Once the experts agreed on the treatment, it was immediately purchased by the federally funded health service and imported to Ireland. This all occurred on Saturday and the medication was given to Oliver on Sunday.  The antitoxin cost about €35,000 (about $57,000) his parents were told, but a few days after receiving it Oliver was well enough to go home. He hasn’t relapsed since, but continues to undergo weekly tests. If three tests in a row are negative for the toxin, he will get the “all-clear”. So far, two tests have been negative.

In early March, the Irish National Health Protection Surveillance Center warned that reptiles such as snakes, lizards, tortoises, turtles and terrapins are not appropriate pets for children under the age of five, because they carry a risk of botulism infection and also salmonella. The reason botulism toxins are so hazardous to infants is because they haven’t yet built up defenses to fight them. These toxins are also a risk for adults with weakened immune systems including those who are pregnant or those with diseases such as cancer.

Over the past two years, a very small number of cases of infant botulism have also been diagnosed in the UK in babies with a history of having consumed honey. As a result, parents are now warned that honey should not be given to children under 12 months of age. However, Oliver’s mum, Kris Edlund Gibson, an actress who has starred in several TV dramas including Judging Amy and Frasier, says that in one of those UK cases the honey didn’t test positive for botulism toxin.

“So it was sort of a mystery how that baby got it. Well after Oliver, the HSE called them and said, ‘Hey, by any chance did you guys have turtles at home?’ They did, the exact same kind of turtles we had and the exact same manufacturer of the turtle food.”

It seems those treating little Oliver Gibson may have finally solved a riddle for more than one family.

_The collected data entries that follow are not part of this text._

(** X13. The last-alert map only grows: no sequence of evaluations removes
    an entry, and a key enters the map only by being the key of one of the
    evaluations. *)
Theorem last_alert_map_only_grows (m : DataQualityMonitor) (cs : list call) (k : string) :
  (is_Some (_last_alert m !! k) -> is_Some (_last_alert (run m cs) !! k))
  /\ (is_Some (_last_alert (run m cs) !! k) ->
      is_Some (_last_alert m !! k) \/ exists c, In c cs /\ c_key c = k).
Proof.
  revert m. induction cs as [| c cs IH]; intros m; [now split; [| left] |].
  rewrite run_cons. destruct (IH (snd (step m c))) as [IH1 IH2].
  assert (G : is_Some (_last_alert m !! k) -> is_Some (_last_alert (snd (step m c)) !! k)).
  { intros H. rewrite step_effect. destruct (alerted _); [| exact H].
    cbn. destruct (decide (c_key c = k)) as [-> | Hk].
    - rewrite lookup_insert_eq. eauto.
    - now rewrite lookup_insert_ne. }
  split; [intros H; apply IH1, G, H |].
  intros H. destruct (IH2 H) as [H' | (c' & Hin & Hk)].
  - destruct (decide (c_key c = k)) as [Hk | Hk].
    + right. exists c. split; [now left | exact Hk].
    + left. now rewrite step_other_key in H'.
  - right. exists c'. split; [now right | exact Hk].
Qed.

End MonitorStateFacts.

(* ===================================================================== *)
(** * The process-wide state                                              *)
(* ===================================================================== *)

Section StateFacts.
Import state global_state.

Lemma alloc_fresh (h : heap) (o : object) :
  h !! fst (alloc h o) = None /\ snd (alloc h o) = <[fst (alloc h o) := o]> h.
Proof.
  unfold alloc. cbn. split; [| reflexivity].
  apply not_elem_of_dom. apply is_fresh.
Qed.

(** What [loss_cluster()] does when [meta] holds no tracker yet. *)
Lemma loss_cluster_creates (self : loc) (h : heap) (g : GlobalState) :
  h !! self = Some (OState g) ->
  meta g !! "loss_cluster"%string = None \/ meta g !! "loss_cluster"%string = Some ANone ->
  exists l,
    h !! l = None
    /\ l <> self
    /\ loss_cluster self h
       = Some (ARef l,
               <[self := OState (set_meta g (<["loss_cluster"%string := ARef l]> (meta g)))]>
                 (<[l := OTracker loss_cluster.default]> h)).
Proof.
  intros Hs Hm. destruct (alloc_fresh h (OTracker loss_cluster.default)) as [Hf Ha].
  exists (fst (alloc h (OTracker loss_cluster.default))).
  split; [exact Hf |]. split; [congruence |].
  unfold loss_cluster. rewrite Hs.
  destruct (alloc h (OTracker loss_cluster.default)) as [l h1] eqn:E.
  cbn [fst snd] in *. subst h1.
  destruct Hm as [-> | ->]; reflexivity.
Qed.

(** What it does when [meta] holds something that is not [None]. *)
Lemma loss_cluster_reuses (self : loc) (h : heap) (g : GlobalState) (lc : any) :
  h !! self = Some (OState g) ->
  meta g !! "loss_cluster"%string = Some lc ->
  lc <> ANone ->
  loss_cluster self h = Some (lc, h).
Proof.
  intros Hs Hm Hn. unfold loss_cluster. rewrite Hs, Hm.
  destruct lc; [contradiction | reflexivity | reflexivity | reflexivity].
Qed.

(** X14. [GlobalState.loss_cluster()] builds the tracker once.  The first
    call on a state whose [meta] has no tracker (no entry, or [None]) makes a
    default tracker at a location that held nothing and stores a reference to
    it under "loss_cluster", leaving every other object and every other field
    and [meta] key as they were; every later call returns that same
    reference and changes nothing. *)
Theorem loss_cluster_is_built_once (self : loc) (h : heap) (g : GlobalState) :
  h !! self = Some (OState g) ->
  exists lc h1,
    loss_cluster self h = Some (lc, h1)
    /\ loss_cluster self h1 = Some (lc, h1)
    /\ (meta g !! "loss_cluster"%string = None
        \/ meta g !! "loss_cluster"%string = Some ANone ->
        exists l,
          lc = ARef l
          /\ h !! l = None
          /\ h1 !! l = Some (OTracker loss_cluster.default)
          /\ h1 !! self
             = Some (OState (set_meta g (<["loss_cluster"%string := ARef l]> (meta g))))
          /\ forall l', l' <> l -> l' <> self -> h1 !! l' = h !! l')
    /\ (forall v, meta g !! "loss_cluster"%string = Some v -> v <> ANone ->
        lc = v /\ h1 = h).
Proof.
  intros Hs.
  assert (Hcreate :
    meta g !! "loss_cluster"%string = None \/ meta g !! "loss_cluster"%string = Some ANone ->
    exists lc h1,
      loss_cluster self h = Some (lc, h1)
      /\ loss_cluster self h1 = Some (lc, h1)
      /\ exists l,
          lc = ARef l
          /\ h !! l = None
          /\ h1 !! l = Some (OTracker loss_cluster.default)
          /\ h1 !! self
             = Some (OState (set_meta g (<["loss_cluster"%string := ARef l]> (meta g))))
          /\ forall l', l' <> l -> l' <> self -> h1 !! l' = h !! l').
  { intros Hm. destruct (loss_cluster_creates self h g Hs Hm) as (l & Hf & Hl & E).
    eexists _, _. split; [exact E |]. split.
    - apply loss_cluster_reuses with
        (g := set_meta g (<["loss_cluster"%string := ARef l]> (meta g))).
      + apply lookup_insert_eq.
      + cbn. apply lookup_insert_eq.
      + discriminate.
    - exists l. split; [reflexivity |]. split; [exact Hf |].
      split; [rewrite lookup_insert_ne by congruence; apply lookup_insert_eq |].
      split; [apply lookup_insert_eq |].
      intros l' H1 H2. now rewrite !lookup_insert_ne by congruence. }
  destruct (meta g !! "loss_cluster"%string) as [v |] eqn:Hm.
  - assert (Hv : v = ANone \/ v <> ANone) by (destruct v; [now left | right | right | right]; discriminate).
    destruct Hv as [-> | Hv].
    + destruct (Hcreate (or_intror eq_refl)) as (lc & h1 & E1 & E2 & Hnew).
      exists lc, h1. split; [exact E1 |]. split; [exact E2 |]. split; [intros _; exact Hnew |].
      intros v [= <-] Hv. contradiction.
    + rewrite (loss_cluster_reuses self h g v Hs Hm Hv).
      exists v, h. split; [reflexivity |]. split; [now apply loss_cluster_reuses with g |].
      split; [intros [H | H]; congruence |].
      intros v' [= <-] _. now split.
  - destruct (Hcreate (or_introl eq_refl)) as (lc & h1 & E1 & E2 & Hnew).
    exists lc, h1. split; [exact E1 |]. split; [exact E2 |]. split; [intros _; exact Hnew |].
    intros v [=].
Qed.

(** The state made by the first [get_global_state()] of the process: the
    first [loss_cluster()] makes the tracker, the second returns it again. *)
Lemma loss_cluster_is_built_once_witness :
  exists lc h1,
    loss_cluster (fst (get_global_state start)) (objects (snd (get_global_state start)))
    = Some (lc, h1)
    /\ loss_cluster (fst (get_global_state start)) h1 = Some (lc, h1)
    /\ exists l, lc = ARef l /\ h1 !! l = Some (OTracker loss_cluster.default).
Proof.
  destruct (loss_cluster_is_built_once (fst (get_global_state start))
              (objects (snd (get_global_state start))) new_state)
    as (lc & h1 & E1 & E2 & Hnew & _).
  - vm_compute. reflexivity.
  - exists lc, h1. split; [exact E1 |]. split; [exact E2 |].
    destruct Hnew as (l & -> & _ & Hl & _); [left; reflexivity |].
    now exists l.
Defined.

(** X15. A loss recorded through the reference that [loss_cluster()]
    returned is kept by the tracker of the state: the next [loss_cluster()]
    returns the same reference, the tracker it refers to has gone through the
    call, and no other object has changed. *)
Theorem losses_recorded_through_the_accessor_persist (self : loc) (h : heap)
  (g : GlobalState) (l : loc) (tr : loss_cluster.LossClusterTracker)
  (p : float) (t : option loss_cluster.datetime) (utcnow : loss_cluster.datetime) :
  h !! self = Some (OState g) ->
  meta g !! "loss_cluster"%string = Some (ARef l) ->
  h !! l = Some (OTracker tr) ->
  exists h',
    call_record_loss (ARef l) p t utcnow h = Some h'
    /\ loss_cluster self h' = Some (ARef l, h')
    /\ h' !! l = Some (OTracker (loss_cluster.record_loss tr p t utcnow))
    /\ forall l', l' <> l -> h' !! l' = h !! l'.
Proof.
  intros Hs Hm Hl.
  assert (Hne : self <> l) by congruence.
  eexists. split; [unfold call_record_loss; rewrite Hl; reflexivity |]. split.
  - apply loss_cluster_reuses with g; [| exact Hm | discriminate].
    now rewrite lookup_insert_ne by congruence.
  - split; [apply lookup_insert_eq |].
    intros l' H. now rewrite lookup_insert_ne by congruence.
Qed.

(** From the start of the process: the state and its tracker are made by
    the first calls, a loss of one unit is recorded through the accessor, and
    the accessors then give the same two objects, the tracker holding the
    loss. *)
Lemma losses_recorded_through_the_accessor_persist_witness :
  let w1 := snd (get_global_state start) in
  let self := fst (get_global_state start) in
  exists lc h1 h2,
    loss_cluster self (objects w1) = Some (lc, h1)
    /\ call_record_loss lc (float_lit (-1) 1) (Some 0) 0 h1 = Some h2
    /\ loss_cluster self h2 = Some (lc, h2)
    /\ exists l, lc = ARef l
         /\ h2 !! l = Some (OTracker (loss_cluster.record_call loss_cluster.default
                                        loss_cluster.lone_loss)).
Proof.
  intros w1 self.
  destruct (loss_cluster_creates self (objects w1) new_state) as (l & Hf & Hl & E).
  { vm_compute. reflexivity. }
  { left. reflexivity. }
  destruct (losses_recorded_through_the_accessor_persist self
              (<[self := OState (set_meta new_state
                                   (<["loss_cluster"%string := ARef l]> (meta new_state)))]>
                 (<[l := OTracker loss_cluster.default]> (objects w1)))
              (set_meta new_state (<["loss_cluster"%string := ARef l]> (meta new_state)))
              l loss_cluster.default (float_lit (-1) 1) (Some 0) 0)
    as (h2 & E1 & E2 & E3 & _).
  { apply lookup_insert_eq. }
  { cbn. apply lookup_insert_eq. }
  { rewrite lookup_insert_ne by congruence. apply lookup_insert_eq. }
  eexists _, _, h2. split; [exact E |]. split; [exact E1 |]. split; [exact E2 |].
  exists l. split; [reflexivity | exact E3].
Defined.

(** X16. [get_global_state()] builds the state once.  The first call makes
    a [GlobalState] with its defaults (no accounts, no pairs, zero totals,
    trading enabled, mode "paper", empty [meta]) at a location that held
    nothing and keeps a reference to it in [_state]; a call when [_state] is
    set returns that reference and changes nothing, so a second call always
    returns what the first returned. *)
Theorem get_global_state_is_built_once (w : world) :
  get_global_state (snd (get_global_state w)) = get_global_state w
  /\ _state (snd (get_global_state w)) = Some (fst (get_global_state w))
  /\ (_state w = None ->
      objects w !! fst (get_global_state w) = None
      /\ objects (snd (get_global_state w))
         = <[fst (get_global_state w) := OState new_state]> (objects w))
  /\ (forall l, _state w = Some l -> get_global_state w = (l, w))
  /\ (well_formed w -> well_formed (snd (get_global_state w))).
Proof.
  unfold get_global_state, well_formed.
  destruct (_state w) as [l |] eqn:E.
  - cbn [fst snd]. rewrite E. repeat split; try easy. intros l' [= <-]. reflexivity.
  - destruct (alloc_fresh (objects w) (OState new_state)) as [Hf Ha].
    destruct (alloc (objects w) (OState new_state)) as [l h1] eqn:Ea.
    cbn [fst snd _state objects] in *. subst h1.
    repeat split; try easy.
    intros _. exists new_state. apply lookup_insert_eq.
Qed.

End StateFacts.

(* ===================================================================== *)
(** * The checks made before the bot starts                               *)
(* ===================================================================== *)

Section AppFacts.
Import state app.

Lemma filter_nil_iff {A} (p : A -> bool) (l : list A) :
  List.filter p l = [] <-> forall x, In x l -> p x = false.
Proof.
  induction l as [| a l IH]; cbn; [easy |].
  destruct (p a) eqn:E.
  - split; [discriminate |]. intros H. specialize (H a (or_introl eq_refl)). congruence.
  - rewrite IH. split.
    + intros H x [<- | Hx]; [exact E | now apply H].
    + intros H x Hx. apply H. now right.
Qed.

Lemma missing_files_listed (exists_ : string -> probe) (paths : list string) :
  (forall p, In p paths -> unreadable exists_ p = false) ->
  missing_files exists_ paths = Listed (List.filter (absent exists_) paths).
Proof.
  induction paths as [| p paths IH]; intros H; [reflexivity |].
  cbn [missing_files List.filter]. rewrite IH by (intros q Hq; apply H; now right).
  specialize (H p (or_introl eq_refl)). unfold unreadable in H.
  assert (A : absent exists_ p = match exists_ p with Answers false => true | _ => false end)
    by reflexivity.
  rewrite A. destruct (exists_ p) as [[|] | msg]; [reflexivity | reflexivity | discriminate].
Qed.

Lemma missing_files_failed (exists_ : string -> probe) (pre : list string) (p : string)
  (post : list string) (msg : string) :
  (forall q, In q pre -> unreadable exists_ q = false) ->
  exists_ p = Fails msg ->
  missing_files exists_ (pre ++ p :: post) = Failed msg.
Proof.
  intros H Hp. induction pre as [| q pre IH]; cbn [app missing_files].
  - now rewrite Hp.
  - rewrite IH by (intros r Hr; apply H; now right).
    specialize (H q (or_introl eq_refl)). unfold unreadable in H.
    destruct (exists_ q); [reflexivity | discriminate].
Qed.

This is a stark reminder to us all that the seemingly most insignificant things around our homes can have a huge impact on our newborns. As new parents, be vigilant to everything that even remotely comes in contact with your baby. You just never know. To quote Kris, “Err on the safe side if you’re wondering whether or not you should keep that pet because no pet was worth what we went through . . . it was the most painful situation in my life. It was truly just a waking nightmare.”